▶ What is needed
Only the lines from the one containing "rewrite drop_while_none by" through the one containing "(Z.of_nat <$> seq" should be printed, exactly as they appear below, with both ends included.

▶ Material for this task
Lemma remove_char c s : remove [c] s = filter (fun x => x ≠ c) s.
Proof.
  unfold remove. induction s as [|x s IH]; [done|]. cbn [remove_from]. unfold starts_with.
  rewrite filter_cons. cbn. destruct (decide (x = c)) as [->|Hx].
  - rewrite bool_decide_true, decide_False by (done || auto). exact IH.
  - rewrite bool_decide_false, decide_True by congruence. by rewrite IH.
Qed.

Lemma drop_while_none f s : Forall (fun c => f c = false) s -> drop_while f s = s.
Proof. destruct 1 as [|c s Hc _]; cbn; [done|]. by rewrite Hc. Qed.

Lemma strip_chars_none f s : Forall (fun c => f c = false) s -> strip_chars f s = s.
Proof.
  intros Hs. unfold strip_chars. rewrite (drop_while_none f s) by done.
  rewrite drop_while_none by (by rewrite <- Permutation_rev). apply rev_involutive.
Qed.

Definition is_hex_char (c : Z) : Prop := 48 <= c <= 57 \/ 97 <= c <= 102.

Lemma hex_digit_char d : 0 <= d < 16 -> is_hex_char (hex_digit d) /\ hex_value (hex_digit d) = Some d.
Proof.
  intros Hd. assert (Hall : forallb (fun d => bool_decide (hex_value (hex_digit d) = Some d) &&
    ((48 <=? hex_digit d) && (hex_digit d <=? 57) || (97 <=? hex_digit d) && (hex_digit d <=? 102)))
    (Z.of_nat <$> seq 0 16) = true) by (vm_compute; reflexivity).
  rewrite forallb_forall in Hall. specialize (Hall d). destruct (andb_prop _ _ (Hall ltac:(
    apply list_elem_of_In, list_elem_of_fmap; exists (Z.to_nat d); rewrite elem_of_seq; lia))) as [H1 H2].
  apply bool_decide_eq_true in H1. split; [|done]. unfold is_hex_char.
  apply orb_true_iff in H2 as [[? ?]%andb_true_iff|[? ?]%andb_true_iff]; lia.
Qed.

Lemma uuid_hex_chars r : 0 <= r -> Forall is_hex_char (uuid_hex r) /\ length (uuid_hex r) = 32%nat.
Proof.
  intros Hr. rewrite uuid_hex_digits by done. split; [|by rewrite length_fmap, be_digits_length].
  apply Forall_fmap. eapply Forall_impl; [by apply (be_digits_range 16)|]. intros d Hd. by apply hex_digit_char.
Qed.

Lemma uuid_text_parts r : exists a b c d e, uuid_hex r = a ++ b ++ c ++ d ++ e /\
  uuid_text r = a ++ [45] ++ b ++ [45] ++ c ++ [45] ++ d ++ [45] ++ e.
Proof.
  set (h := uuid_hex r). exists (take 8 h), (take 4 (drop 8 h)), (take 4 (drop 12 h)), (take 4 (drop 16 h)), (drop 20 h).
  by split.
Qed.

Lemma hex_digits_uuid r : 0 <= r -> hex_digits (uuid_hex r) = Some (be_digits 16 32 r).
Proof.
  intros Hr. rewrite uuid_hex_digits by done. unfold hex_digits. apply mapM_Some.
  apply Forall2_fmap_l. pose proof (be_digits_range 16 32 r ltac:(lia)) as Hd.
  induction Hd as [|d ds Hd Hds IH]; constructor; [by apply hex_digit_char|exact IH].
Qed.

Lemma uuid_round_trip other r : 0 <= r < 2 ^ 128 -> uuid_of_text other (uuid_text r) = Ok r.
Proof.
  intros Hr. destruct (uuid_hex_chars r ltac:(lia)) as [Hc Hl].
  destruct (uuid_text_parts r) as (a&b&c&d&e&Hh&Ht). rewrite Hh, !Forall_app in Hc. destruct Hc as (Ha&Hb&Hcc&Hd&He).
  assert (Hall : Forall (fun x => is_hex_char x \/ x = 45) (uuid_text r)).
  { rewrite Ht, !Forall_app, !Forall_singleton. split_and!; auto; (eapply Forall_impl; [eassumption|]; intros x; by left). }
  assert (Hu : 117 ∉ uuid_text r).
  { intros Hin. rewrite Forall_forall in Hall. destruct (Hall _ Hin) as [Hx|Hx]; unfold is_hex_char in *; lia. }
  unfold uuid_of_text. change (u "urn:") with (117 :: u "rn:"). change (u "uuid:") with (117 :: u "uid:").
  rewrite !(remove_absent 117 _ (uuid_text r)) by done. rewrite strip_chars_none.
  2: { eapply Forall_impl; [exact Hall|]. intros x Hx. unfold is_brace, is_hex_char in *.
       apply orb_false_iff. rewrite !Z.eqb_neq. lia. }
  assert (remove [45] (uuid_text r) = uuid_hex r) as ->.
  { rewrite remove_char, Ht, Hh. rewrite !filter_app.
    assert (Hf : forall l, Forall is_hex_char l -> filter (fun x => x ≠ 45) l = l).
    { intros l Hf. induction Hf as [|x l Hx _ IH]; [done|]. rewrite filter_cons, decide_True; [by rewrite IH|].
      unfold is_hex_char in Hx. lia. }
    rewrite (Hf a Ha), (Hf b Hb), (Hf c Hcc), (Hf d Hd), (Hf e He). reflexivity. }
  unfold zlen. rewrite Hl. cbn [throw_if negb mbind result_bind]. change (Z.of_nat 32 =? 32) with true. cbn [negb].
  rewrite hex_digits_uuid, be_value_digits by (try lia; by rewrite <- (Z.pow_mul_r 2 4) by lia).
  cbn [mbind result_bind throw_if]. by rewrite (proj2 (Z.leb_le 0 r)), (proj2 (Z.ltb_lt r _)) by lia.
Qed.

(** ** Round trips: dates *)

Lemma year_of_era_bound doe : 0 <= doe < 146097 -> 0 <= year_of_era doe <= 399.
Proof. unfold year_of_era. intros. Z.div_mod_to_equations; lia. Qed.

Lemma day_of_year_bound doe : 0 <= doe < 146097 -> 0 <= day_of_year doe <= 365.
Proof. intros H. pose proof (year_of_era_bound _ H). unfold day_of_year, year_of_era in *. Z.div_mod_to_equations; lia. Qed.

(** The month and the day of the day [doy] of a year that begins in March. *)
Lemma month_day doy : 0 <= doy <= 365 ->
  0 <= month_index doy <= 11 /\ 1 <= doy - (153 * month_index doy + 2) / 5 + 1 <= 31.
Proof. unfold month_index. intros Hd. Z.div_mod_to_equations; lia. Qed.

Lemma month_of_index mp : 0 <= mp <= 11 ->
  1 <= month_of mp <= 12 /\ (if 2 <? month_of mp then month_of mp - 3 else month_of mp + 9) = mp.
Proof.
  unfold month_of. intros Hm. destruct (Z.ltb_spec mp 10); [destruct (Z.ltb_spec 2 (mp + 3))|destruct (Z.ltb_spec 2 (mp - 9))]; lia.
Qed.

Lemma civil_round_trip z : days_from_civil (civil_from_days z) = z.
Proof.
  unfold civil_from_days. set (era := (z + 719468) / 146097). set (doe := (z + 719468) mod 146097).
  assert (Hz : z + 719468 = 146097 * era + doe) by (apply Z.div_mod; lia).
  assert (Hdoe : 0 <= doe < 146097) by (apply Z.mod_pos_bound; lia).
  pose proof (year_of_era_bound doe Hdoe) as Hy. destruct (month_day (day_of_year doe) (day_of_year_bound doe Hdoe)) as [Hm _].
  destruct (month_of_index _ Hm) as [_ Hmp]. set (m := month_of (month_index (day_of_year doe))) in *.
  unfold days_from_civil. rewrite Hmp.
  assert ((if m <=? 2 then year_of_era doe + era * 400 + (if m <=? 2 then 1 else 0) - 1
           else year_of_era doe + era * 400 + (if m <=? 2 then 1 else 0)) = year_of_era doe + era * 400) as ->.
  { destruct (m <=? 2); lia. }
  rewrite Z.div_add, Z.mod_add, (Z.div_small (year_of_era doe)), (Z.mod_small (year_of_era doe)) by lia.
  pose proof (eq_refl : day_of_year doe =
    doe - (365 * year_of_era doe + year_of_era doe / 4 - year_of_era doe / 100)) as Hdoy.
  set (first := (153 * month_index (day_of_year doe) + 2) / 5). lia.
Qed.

▶ The completed task
  rewrite drop_while_none by (by rewrite <- Permutation_rev). apply rev_involutive.
Qed.

Definition is_hex_char (c : Z) : Prop := 48 <= c <= 57 \/ 97 <= c <= 102.

Lemma hex_digit_char d : 0 <= d < 16 -> is_hex_char (hex_digit d) /\ hex_value (hex_digit d) = Some d.
Proof.
  intros Hd. assert (Hall : forallb (fun d => bool_decide (hex_value (hex_digit d) = Some d) &&
    ((48 <=? hex_digit d) && (hex_digit d <=? 57) || (97 <=? hex_digit d) && (hex_digit d <=? 102)))
    (Z.of_nat <$> seq 0 16) = true) by (vm_compute; reflexivity).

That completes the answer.